[WHAT TO PRODUCE] Line count for the string "JsonFields": state how many lines in the records below hold it, giving only the number.

** Opening PROVIDED RECORDS block **

(* ===== verification/DraftTicket.v ===== *)
(** * Draft test tickets (src/src/update/draft_test_ticket.cpp)

    A ticket lets the owner see one draft release before it is published.  It is a
    JSON object of eleven members, signed by a compiled key.  The verifier is
    translated in the monad of JsonFields.v; [Val] is the status [Ok] with the
    ticket, and what a failed call leaves in [*ticket] is not modelled.  The
    primitive is, as in SignatureVerifier.v, a parameter. *)
From S2P Require Import Prelude Json JsonFields SignatureEnvelope GithubRelease ReleaseManifest SignatureVerifier.
From Stdlib Require Import Ascii.
Local Open Scope Z_scope.

Definition kMaximumDraftTestTicketBytes : Z := 4096.
Definition kMaximumGitHubAppClientIdBytes : Z := 64.
Definition kMaximumPrepareIdBytes : Z := 96.
Definition kMaximumDraftTestTicketLifetimeSeconds : Z := 7 * 24 * 60 * 60.
Definition kSha256DigestBytes : Z := 32.
Definition kRepository : bytes := str "kdre/bmx".

Record DraftTestTicket := mkTicket {
  repository : bytes;
  prepare_id : bytes;
  ticket_tag : bytes;
  github_app_client_id : bytes;
  signing_key_id : bytes;
  draft_id : Z;
  ticket_sequence : Z;
  issued_epoch : Z;
  expires_epoch : Z;
  manifest_sha256 : bytes;
}.

Inductive DraftTestTicketStatus :=
| Ok | InvalidArgument | InvalidSize | JsonInvalid | StorageTooSmall | FieldsInvalid
| RepositoryForbidden | LifetimeInvalid | EnvelopeInvalid | SigningKeyMismatch | NoTrustedKey
| SignatureMismatch | Expired.

#[export] Instance DraftTestTicketStatus_eq_dec : EqDecision DraftTestTicketStatus.
Proof. solve_decision. Defined.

** Closing PROVIDED RECORDS block **

[SOLUTION FOR THIS EXERCISE] 2